[Opening DATA section]
(* ===== verification/JsonPrint.v ===== *)
(** * JSON texts that are written

    How [encoding/json] writes a string (with [<], [>] and [&] escaped), and
    how it copies a [json.RawMessage]; what is written reads back. *)
From S2P Require Export JsonText.

Module Print.
Import JSON.

Definition hexDigit (z : Z) : ascii := default "0"%char (String.get (Z.to_nat z) "0123456789abcdef").

(** A character below 128. *)
Definition unicodeEscape (z : Z) : string :=
  String backslash (String "u" (String "0" (String "0" (String (hexDigit (z / 16)) (String (hexDigit (z `mod` 16)) ""))))).

Definition html (c : ascii) : bool := Ascii.eqb c "<" || Ascii.eqb c ">" || Ascii.eqb c "&".

Definition escapeASCII (c : ascii) : string :=
  if Ascii.eqb c double_quote || Ascii.eqb c backslash then String backslash (String c "")
  else if Ascii.eqb c "010" then String backslash "n"
  else if Ascii.eqb c "013" then String backslash "r"
  else if Ascii.eqb c "009" then String backslash "t"
  else if (ascii_Z c <? 32) || html c then unicodeEscape (ascii_Z c)
  else String c "".

(** U+2028 and U+2029. *)
Definition separator (c d e : ascii) : bool :=
  (ascii_Z c =? 226) && (ascii_Z d =? 128) && between 168 169 e.

Definition escape3 (c d e : ascii) : string :=
  if separator c d e then String backslash ("u202" +:+ String (hexDigit (ascii_Z e - 160)) "")
  else String c (String d (String e "")).

(** The characters of a string between its quotes. *)
Fixpoint escape (s : string) : string :=
  match s with
  | EmptyString => ""
  | String c s1 =>
      match width s with
      | 1%nat => escapeASCII c +:+ escape s1
      | 2%nat => match s1 with String d s2 => String c (String d (escape s2)) | _ => "" end
      | 3%nat => match s1 with String d (String e s3) => escape3 c d e +:+ escape s3 | _ => "" end
      | 4%nat => match s1 with
                 | String d (String e (String f s4)) => String c (String d (String e (String f (escape s4))))
                 | _ => ""
                 end
      | _ => String backslash "ufffd" +:+ escape s1
      end
  end.

Definition quote (s : string) : string := String double_quote (escape s +:+ String double_quote "").

(** [strings.ToValidUTF8] with U+FFFD for every byte. *)
Fixpoint coerce (s : string) : string :=
  match s with
  | EmptyString => ""
  | String c s1 =>
      match width s with
      | 1%nat => String c (coerce s1)
      | 2%nat => match s1 with String d s2 => String c (String d (coerce s2)) | _ => "" end
      | 3%nat => match s1 with String d (String e s3) => String c (String d (String e (coerce s3))) | _ => "" end
      | 4%nat => match s1 with
                 | String d (String e (String f s4)) => String c (String d (String e (String f (coerce s4))))
                 | _ => ""
                 end
      | _ => replacement +:+ coerce s1
      end
  end.

(** [json.Compact] with escapes for HTML, on a valid text; [inside] a string. *)
Fixpoint compact (inside : bool) (s : string) : string :=
  match s with
  | EmptyString => ""
  | String c s1 =>
      if html c then unicodeEscape (ascii_Z c) +:+ compact inside s1
      else if inside then
        if Ascii.eqb c backslash then
          match s1 with String d s2 => String c (String d (compact true s2)) | _ => String c "" end
        else if Ascii.eqb c double_quote then String c (compact false s1)
        else match s1 with
             | String d (String e s3) =>
                 if separator c d e then escape3 c d e +:+ compact true s3 else String c (compact true s1)
             | _ => String c (compact true s1)
             end
      else if isBlank c then compact false s1
      else String c (compact (Ascii.eqb c double_quote) s1)
  end.

(** ** Strings read back *)

(** Induction over the characters of a string. *)
Lemma string_width_ind (P : string -> Prop) :
  P "" ->
  (forall c s, width (String c s) = 1%nat -> P s -> P (String c s)) ->
  (forall c d s, width (String c (String d s)) = 2%nat -> P s -> P (String c (String d s))) ->
  (forall c d e s, width (String c (String d (String e s))) = 3%nat -> P s -> P (String c (String d (String e s)))) ->
  (forall c d e f s, width (String c (String d (String e (String f s)))) = 4%nat -> P s ->
     P (String c (String d (String e (String f s))))) ->
  (forall c s, width (String c s) = 0%nat -> P s -> P (String c s)) ->
  forall s, P s.
Proof.
  intros H0 H1 H2 H3 H4 Hbad s. induction (well_founded_ltof _ String.length s) as [s _ IH]. unfold ltof in IH.
  destruct s as [|c s]; [done|].
  assert (Hw : (width (String c s) <= 4)%nat) by (cbn; repeat case_match; lia).
  destruct (width (String c s)) as [|[|[|[|[|]]]]] eqn:Hws; try lia.
  - apply Hbad; [done|]. apply IH. cbn. lia.
  - apply H1; [done|]. apply IH. cbn. lia.
  - destruct s as [|d s]; [by cbn in Hws; repeat case_match|]. apply H2; [done|]. apply IH. cbn. lia.
  - destruct s as [|d [|e s]]; [by cbn in Hws; repeat case_match..|]. apply H3; [done|]. apply IH. cbn. lia.
  - destruct s as [|d [|e [|f s]]]; [by cbn in Hws; repeat case_match..|]. apply H4; [done|]. apply IH. cbn. lia.
Qed.

(** The number of bytes depends on the bytes only. *)
Lemma width2 c d s t : width (String c (String d s)) = 2%nat -> width (String c (String d t)) = 2%nat.
Proof. unfold width. repeat case_match; simplify_eq; congruence. Qed.
Lemma width3 c d e s t :
  width (String c (String d (String e s))) = 3%nat -> width (String c (String d (String e t))) = 3%nat.
Proof. unfold width. repeat case_match; simplify_eq; congruence. Qed.
Lemma width4 c d e f s t :
  width (String c (String d (String e (String f s)))) = 4%nat ->
  width (String c (String d (String e (String f t)))) = 4%nat.
Proof. unfold width. repeat case_match; simplify_eq; congruence. Qed.

(** One character of a string, written and read back as one piece. *)
Definition reads_piece (written : string) (t : string) : Prop :=
  exists p, (forall rest, pieces (written +:+ rest) = more p (pieces rest)) /\
    forall l, assemble (p :: l) = t +:+ assemble l.

Lemma reads_ASCII c s : width (String c s) = 1%nat -> reads_piece (escapeASCII c) (String c "").
Proof.
  intros Hw.
  assert (Hc : (ascii_Z c <? 128) = true) by (unfold width in Hw; by repeat case_match).
  clear Hw. unfold reads_piece.
  exists (if Ascii.eqb c double_quote || Ascii.eqb c backslash || bool_decide (c ∈ ["010"; "013"; "009"]%char)
          then Bytes (String c "")
          else if (ascii_Z c <? 32) || html c then Code (ascii_Z c) else Bytes (String c "")).
  destruct c as [[] [] [] [] [] [] [] []]; try discriminate Hc; by split.
Qed.

(** A character of several bytes is read as it is. *)
Lemma not_plain c : (128 <=? ascii_Z c) = true ->
  Ascii.eqb c double_quote = false /\ Ascii.eqb c backslash = false /\ (ascii_Z c <? 32) = false.
Proof. destruct c as [[] [] [] [] [] [] [] []]; intros Hc; vm_compute in Hc; done. Qed.

Lemma width_multi c s : (2 <= width (String c s))%nat -> (128 <=? ascii_Z c) = true.
Proof.
  unfold width. destruct (Z.ltb_spec (ascii_Z c) 128); [lia|]. intros _. by apply Z.leb_le.
Qed.

Lemma width_bad c s : width (String c s) = 0%nat -> (128 <=? ascii_Z c) = true.
Proof. unfold width. destruct (Z.ltb_spec (ascii_Z c) 128); [done|]. intros _. by apply Z.leb_le. Qed.

#[local] Ltac multi_byte Hw :=
  eexists (Bytes _); split; [intros rest|intros l; reflexivity];
  rewrite !app_str_cons; cbn [pieces];
  destruct (not_plain _ (width_multi _ _ ltac:(rewrite Hw; lia))) as (-> & -> & ->).

Lemma reads_width2 c d s :
  width (String c (String d s)) = 2%nat -> reads_piece (String c (String d "")) (String c (String d "")).
Proof. intros Hw. multi_byte Hw. by rewrite (width2 _ _ _ _ Hw). Qed.

Lemma reads_width3 c d e s :
  width (String c (String d (String e s))) = 3%nat ->
  reads_piece (escape3 c d e) (String c (String d (String e ""))).
Proof.
  intros Hw. unfold escape3. destruct (separator c d e) eqn:Hs.
  - unfold separator in Hs. clear Hw. exists (Code (ascii_Z e + 8064)).
    apply andb_prop in Hs as [[Hc Hd]%andb_prop He].
    destruct c as [[] [] [] [] [] [] [] []]; try discriminate Hc; clear Hc.
    destruct d as [[] [] [] [] [] [] [] []]; try discriminate Hd; clear Hd.
    destruct e as [[] [] [] [] [] [] [] []]; try discriminate He; clear He; by split.
  - multi_byte Hw. by rewrite (width3 _ _ _ _ _ Hw).
Qed.

Lemma reads_width4 c d e f s :
  width (String c (String d (String e (String f s)))) = 4%nat ->
  reads_piece (String c (String d (String e (String f "")))) (String c (String d (String e (String f "")))).
Proof. intros Hw. multi_byte Hw. by rewrite (width4 _ _ _ _ _ _ Hw). Qed.

Lemma reads_bad : reads_piece (String backslash "ufffd") replacement.
Proof. by exists (Code 65533). Qed.

Lemma reads_more w t rest u r :
  reads_piece w t -> (exists l, pieces rest = Some (l, r) /\ assemble l = u) ->
  exists l, pieces (w +:+ rest) = Some (l, r) /\ assemble l = t +:+ u.
Proof.
  intros (p & Hp & Ha) (l & Hl & <-). exists (p :: l). split; [|apply Ha]. rewrite Hp, Hl. done.
Qed.

(** A string that is written reads back, but for bytes that are not UTF-8. *)
Lemma readString_escape s r : readString (escape s +:+ String double_quote r) = Some (coerce s, r).
Proof.
  assert (H : exists l, pieces (escape s +:+ String double_quote r) = Some (l, r) /\ assemble l = coerce s).
  { induction s as [|c s Hw IH|c d s Hw IH|c d e s Hw IH|c d e f s Hw IH|c s Hw IH] using string_width_ind.
    - by exists [].
    - cbn [escape coerce]. rewrite Hw, <- app_str_assoc. apply (reads_more _ (String c "")); [by eapply reads_ASCII|done].
    - cbn [escape coerce]. rewrite Hw.
      apply (reads_more (String c (String d "")) (String c (String d ""))); [by eapply reads_width2|done].
    - cbn [escape coerce]. rewrite Hw, <- app_str_assoc.
      apply (reads_more _ (String c (String d (String e "")))); [by eapply reads_width3|done].
    - cbn [escape coerce]. rewrite Hw.
      apply (reads_more (String c (String d (String e (String f "")))) (String c (String d (String e (String f "")))));
        [by eapply reads_width4|done].
    - cbn [escape coerce]. rewrite Hw, <- app_str_assoc. apply (reads_more _ replacement); [apply reads_bad|done]. }
  destruct H as (l & Hl & Ha). unfold readString. by rewrite Hl, Ha.
Qed.

Lemma coerce_valid s : validUTF8 s = true -> coerce s = s.
Proof.
  induction s as [|c s Hw IH|c d s Hw IH|c d e s Hw IH|c d e f s Hw IH|c s Hw IH] using string_width_ind;
    cbn [validUTF8 coerce]; rewrite ?Hw; intros Hv; rewrite ?IH by done; done.
Qed.

Lemma quote_app s r : quote s +:+ r = String double_quote (escape s +:+ String double_quote r).
Proof. unfold quote. by rewrite app_str_cons, <- app_str_assoc. Qed.

Lemma value_quote s r : value (quote s +:+ r) = Some (DString (coerce s), r).
Proof. by rewrite quote_app, value_string, readString_escape. Qed.

(** ASCII texts are UTF-8. *)
Lemma isASCII_valid s : isASCII s = true -> validUTF8 s = true.
Proof.
  unfold isASCII. induction s as [|c s IH]; [done|]. cbn [forall_str validUTF8]. intros [Hc Hs]%andb_prop.
  unfold width. rewrite Hc. by apply IH.
Qed.
End Print.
[Closing DATA section]
> [WORK REQUEST]: Beginning at the line above with "Lemma reads_width4 c" and finishing at the line with "Proof. unfold quote.", return each line exactly and return nothing else.

> [OUTPUT OF THE TASK]:
Lemma reads_width4 c d e f s :
  width (String c (String d (String e (String f s)))) = 4%nat ->
  reads_piece (String c (String d (String e (String f "")))) (String c (String d (String e (String f "")))).
Proof. intros Hw. multi_byte Hw. by rewrite (width4 _ _ _ _ _ _ Hw). Qed.

Lemma reads_bad : reads_piece (String backslash "ufffd") replacement.
Proof. by exists (Code 65533). Qed.

Lemma reads_more w t rest u r :
  reads_piece w t -> (exists l, pieces rest = Some (l, r) /\ assemble l = u) ->
  exists l, pieces (w +:+ rest) = Some (l, r) /\ assemble l = t +:+ u.
Proof.
  intros (p & Hp & Ha) (l & Hl & <-). exists (p :: l). split; [|apply Ha]. rewrite Hp, Hl. done.
Qed.

(** A string that is written reads back, but for bytes that are not UTF-8. *)
Lemma readString_escape s r : readString (escape s +:+ String double_quote r) = Some (coerce s, r).
Proof.
  assert (H : exists l, pieces (escape s +:+ String double_quote r) = Some (l, r) /\ assemble l = coerce s).
  { induction s as [|c s Hw IH|c d s Hw IH|c d e s Hw IH|c d e f s Hw IH|c s Hw IH] using string_width_ind.
    - by exists [].
    - cbn [escape coerce]. rewrite Hw, <- app_str_assoc. apply (reads_more _ (String c "")); [by eapply reads_ASCII|done].
    - cbn [escape coerce]. rewrite Hw.
      apply (reads_more (String c (String d "")) (String c (String d ""))); [by eapply reads_width2|done].
    - cbn [escape coerce]. rewrite Hw, <- app_str_assoc.
      apply (reads_more _ (String c (String d (String e "")))); [by eapply reads_width3|done].
    - cbn [escape coerce]. rewrite Hw.
      apply (reads_more (String c (String d (String e (String f "")))) (String c (String d (String e (String f "")))));
        [by eapply reads_width4|done].
    - cbn [escape coerce]. rewrite Hw, <- app_str_assoc. apply (reads_more _ replacement); [apply reads_bad|done]. }
  destruct H as (l & Hl & Ha). unfold readString. by rewrite Hl, Ha.
Qed.

Lemma coerce_valid s : validUTF8 s = true -> coerce s = s.
Proof.
  induction s as [|c s Hw IH|c d s Hw IH|c d e s Hw IH|c d e f s Hw IH|c s Hw IH] using string_width_ind;
    cbn [validUTF8 coerce]; rewrite ?Hw; intros Hv; rewrite ?IH by done; done.
Qed.

Lemma quote_app s r : quote s +:+ r = String double_quote (escape s +:+ String double_quote r).
Proof. unfold quote. by rewrite app_str_cons, <- app_str_assoc. Qed.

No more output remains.